Work order:
Nothing but the lines below between the line holding "Forall is_u32 l ->" and the line holding "ostep. rewrite store_ok", inclusive, should appear in the answer, each set down exactly.
BEGIN Source material
Lemma trial_quotient_spec :
  exists qhat, trial_quotient n (limb denom (n - 1)) numer denom j = Ok qhat /\
    u / v <= qhat <= u / v + 1 /\ 0 <= qhat <= 0xffffffff.
Proof using All.
  destruct digit_bounds as [Hu Hv]. unfold trial_quotient, usub. rewrite !decide_True by lia. ostep.
  clear Hlt. destruct n as [|[|k]]; try lia.
  replace (S (S k) - 1)%nat with (S k) in * by lia. replace (S (S k) - 2)%nat with k by lia.
  rewrite (index_nth numer (S (S k) + j) 0), (index_nth numer (S k + j) 0) by lia. ostep.
  pose proof (limb_range 32 numer (S (S k) + j) ltac:(lia) Hf) as R0.
  pose proof (limb_range 32 numer (S k + j) ltac:(lia) Hf) as R1.
  pose proof (limb_range 32 numer (k + j) ltac:(lia) Hf) as R2.
  pose proof (limb_range 32 denom (S k) ltac:(lia) Hd) as D1.
  pose proof (limb_range 32 denom k ltac:(lia) Hd) as D2.
  rewrite Z.shiftl_mul_pow2 by lia. set (top := limb denom (S k)) in *.
  set (tmp := limb numer (S (S k) + j) * B32 + limb numer (S k + j)).
  rewrite (u64_small tmp) by (unfold tmp; lia).
  destruct (Z.eqb_spec top 0) as [|_]; [lia|].
  rewrite (index_nth denom k 0), (index_nth numer (k + j) 0) by lia. ostep.
  assert (Eu : u = val32 numer j k + B32 ^ Z.of_nat k * (limb numer (k + j) + B32 * tmp)).
  { unfold u, tmp. rewrite val32_lead3. rewrite !(Nat.add_comm j). done. }
  assert (Ev : v = val32 denom 0 k + B32 ^ Z.of_nat k * (limb denom k + B32 * top)).
  { unfold v. by rewrite val32_lead2. }
  pose proof (sval_range 32 numer j k ltac:(lia) Hf) as Hulow.
  pose proof (sval_range 32 denom 0 k ltac:(lia) Hd) as Hvlow.
  assert (Hw : 0 < B32 ^ Z.of_nat k) by (apply Z.pow_pos_nonneg; lia).
  assert (Htmp : 0 <= tmp) by (unfold tmp; lia).
  rewrite Eu, Ev. apply trial_digit_spec; try lia.
  assert (limb numer (S (S k) + j) <= top); [|unfold tmp; lia].
  rewrite Eu, Ev in Hu. unfold tmp in Hu. nia.
Qed.
End DigitStep.

Lemma addback_digit_spec n j l denom st r :
  Forall is_u32 l -> Forall is_u32 denom -> (n <= length denom)%nat -> (n + j < length l)%nat ->
  0 <= r < B32 ^ Z.of_nat n -> val32 l j n + val32 denom 0 n + B32 ^ Z.of_nat n * st = r ->
  exists l', addback_digit n j (<[(j + n)%nat:=u32 st]> l) denom = Ok l' /\
    length l' = length l /\ Forall is_u32 l' /\ same_outside l l' j (S n) /\
    val32 l' j n = r /\ limb l' (j + n) = 0.
Proof.
  intros HF Hd Hn Hj Hr Er. unfold addback_digit.
  destruct (addback_spec n j (<[(j + n)%nat:=u32 st]> l) denom) as (l2 & c2 & -> & HL2 & HF2 & Hc2 & HS2 & HV2).
  { by apply Forall_store. } { done. } { lia. } { rewrite length_insert. lia. }
  rewrite length_insert in HL2. ostep. rewrite (index_nth l2 (j + n) 0) by lia.
  ostep. rewrite store_ok by lia. rewrite (HS2 (j + n)%nat), limb_insert_eq by lia.
  rewrite (u32_small c2) by lia. rewrite sval_insert_out in HV2 by lia.
  pose proof (sval_range 32 l2 j n ltac:(lia) HF2) as Hlow2.
  set (P := B32 ^ Z.of_nat n) in *. assert (E : val32 l2 j n + P * (st + c2) = r) by lia.
  assert (Ez : st + c2 = 0) by nia.
  replace (u32 (u32 st + c2)) with 0 by (unfold uw; rewrite Zplus_mod_idemp_l, Ez; done).
  eexists. split; [reflexivity|]. rewrite length_insert. split; [lia|].
  split; [apply Forall_insert; [done|unfold is_u; lia]|]. split; [|split].
  - intros i Hi. rewrite limb_insert_ne, (HS2 i), limb_insert_ne by lia. done.
  - rewrite sval_insert_out by lia. rewrite Ez in E. lia.
  - by rewrite limb_insert_eq by lia.
Qed.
END Source material
Task solution:
  Forall is_u32 l -> Forall is_u32 denom -> (n <= length denom)%nat -> (n + j < length l)%nat ->
  0 <= r < B32 ^ Z.of_nat n -> val32 l j n + val32 denom 0 n + B32 ^ Z.of_nat n * st = r ->
  exists l', addback_digit n j (<[(j + n)%nat:=u32 st]> l) denom = Ok l' /\
    length l' = length l /\ Forall is_u32 l' /\ same_outside l l' j (S n) /\
    val32 l' j n = r /\ limb l' (j + n) = 0.
Proof.
  intros HF Hd Hn Hj Hr Er. unfold addback_digit.
  destruct (addback_spec n j (<[(j + n)%nat:=u32 st]> l) denom) as (l2 & c2 & -> & HL2 & HF2 & Hc2 & HS2 & HV2).
  { by apply Forall_store. } { done. } { lia. } { rewrite length_insert. lia. }
  rewrite length_insert in HL2. ostep. rewrite (index_nth l2 (j + n) 0) by lia.
  ostep. rewrite store_ok by lia. rewrite (HS2 (j + n)%nat), limb_insert_eq by lia.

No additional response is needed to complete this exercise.